The Thai government has been campaigning to reject the term ‘indigenous peoples,’ as an element of its decades-old ‘Thai’ national cultural building campaign (e.g., the “12 Culture Mandates”). The government at least explicitly considers these groups as much ‘Thai’ as other Thai citizens. It is proclaimed that they can experience the fundamental rights of Thai citizens.
The reality is that northern Thailand’s hilltribe people continue to endure the same historical stereotyping and systematic discrimination as do other indigenous groups worldwide. Although many of these communities have for generations lived in northern Thailand’s mountains, many are still not considered Thai nationals. Therefore, some do not have Thai citizenship necessary for receiving government social benefits, among a multitude of other (sometimes life-threatening) issues.
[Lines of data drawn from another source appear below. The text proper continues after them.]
(* ===== verification/TwiProps.v ===== *)
(** * Properties of the two-wire driver

    Master transactions, with every way in which they can end, and the read of zero
    bytes. *)

From S2P Require Import Prelude Twi.

(** ** Assumptions about the outside *)

Class TwiEnvOk `{TwiEnv} := {
  (** The hardware clears TWSTO once the stop condition is on the bus. *)
  stop_executes : exists i, (i < poll_limit)%nat /\ bit_set (twcr_poll CR_STOP i) TWSTO = false;
  (** After a repeated start the data register takes the address at the
      [address_polls]-th attempt; the ones before it collide. *)
  address_polls : nat;
  address_limit : (1 <= address_polls <= poll_limit)%nat;
  address_taken i : (i < address_polls)%nat ->
    bit_set (twcr_poll CR_REP_START i) TWWC = (S i <? address_polls)%nat
}.

Section Master.
Context {Env : TwiEnv} {Ok : TwiEnvOk}.

Definition add_acts (l : list act) (s : tstate) : tstate := mkT (drv s) (acts s ++ l) (events s).
Definition upd (f : twi -> twi) (s : tstate) : tstate := mkT (f (drv s)) (acts s) (events s).

Lemma bind_ok {A C} (m : T A) (k : A -> T C) a s s' : m s = TOk a s' -> bind m k s = k a s'.
Proof. unfold bind. by intros ->. Qed.

Lemma wait_clear_ok v mask i s : forall k j,
  (j <= i < j + k)%nat -> bit_set (twcr_poll v i) mask = false -> wait_clear k mask v j s = TOk tt s.
Proof.
  intros k. induction k as [|k IH]; intros j Hj Hc; [lia |]. cbn [wait_clear].
  destruct (bit_set (twcr_poll v j) mask) eqn:E; [| done].
  apply IH; [| done]. destruct (decide (i = j)) as [->|]; [congruence | lia].
Qed.

Lemma twi_stop_ok s :
  twi_stop s = TOk tt (upd (set_state TWI_READY) (add_acts [AWrite_TWCR CR_STOP] s)).
Proof.
  unfold twi_stop. unfold bind at 1, do_act. destruct stop_executes as (i & Hi & Hc).
  rewrite (bind_ok _ _ tt _ (add_acts [AWrite_TWCR CR_STOP] s)); [done |].
  apply (wait_clear_ok _ _ i); [lia | done].
Qed.

(** ** Foreground steps without an interrupt *)

Lemma vget_none {A} (f : twi -> A) d a l : vget f (mkT d a (None :: l)) = TOk (f d) (mkT d a l).
Proof. done. Qed.

Lemma vput_none f d a l : vput f (mkT d a (None :: l)) = TOk tt (mkT (f d) a l).
Proof. done. Qed.

Lemma lookup_nth (b : list Z) k : (k < length b)%nat -> b !! k = Some (nth k b 0).
Proof. intros H. rewrite nth_lookup. apply lookup_lt_is_Some_2 in H as [v ->]. done. Qed.

Lemma vget_irq {A} (f : twi -> A) d a l st dat s' :
  TWI_vect st dat (mkT d a l) = TOk tt s' -> vget f (mkT d a (Some (st, dat) :: l)) = TOk (f (drv s')) s'.
Proof. intros H. unfold vget, interruptible, bind. cbn [events drv acts]. by rewrite H. Qed.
These groups have also been forced, through public policies, to become part of a modernizing trend. This is increasing their inescapable dependence on local and world market systems traditionally alien to them for survival. For the most part, villagers can no longer live in their traditional manners. This overall situation is having a profound impact on their ways of life, making their future uncertain.
Territorialization of Land and Culture…
An explanation of this image is available here.
The Thai government implemented land-use regulations in the 1950s, by officially considering, therefore placing, ethnic communities inside national park and ‘reserved forest’ territory. This rural development scheme essentially corralled previously independent mountain-dwelling villagers into a top-down State control system that determines how they earn a living.
Traditional slash and burn shift cultivation practices, central to villagers’ sustainable livelihoods, were banned. Essentially, they were force-converted to farmers of sedentary orchard agriculture. Forest products, regarded by some village communities as common pool resources, are no longer legally theirs for harvesting.
This may appear to some as a minor inconvenience; however, if viewed through a social-ecological lens, the entirety of villagers’ lives (e.g., livelihood, textiles, language, music, oral traditions, etc.) traditionally revolves around the harvest cycle. If these socio-cultural systems become altered, as they were in northern Thailand, a situation ensues whereby people are rendered essentially in an identity crisis of sorts, until another system can be structured and implemented (if at all).
The policy scheme used for perpetuating this is the Thai Royal Project, pioneered by the revered late King Bhumibol Adulyadej (Rama IX). He for decades worked closely with Thailand’s hilltribe people.
This development project had, and still has, the explicit purpose of solving problems associated with highland deforestation, as well as poverty and opium production by promoting and growing alternative cash crops such as tea, fruit, flowers, and vegetables. What is predominantly not discussed is how this top-down rural development initiative has also resulted in detrimental social-cultural impacts for the Project’s subjects.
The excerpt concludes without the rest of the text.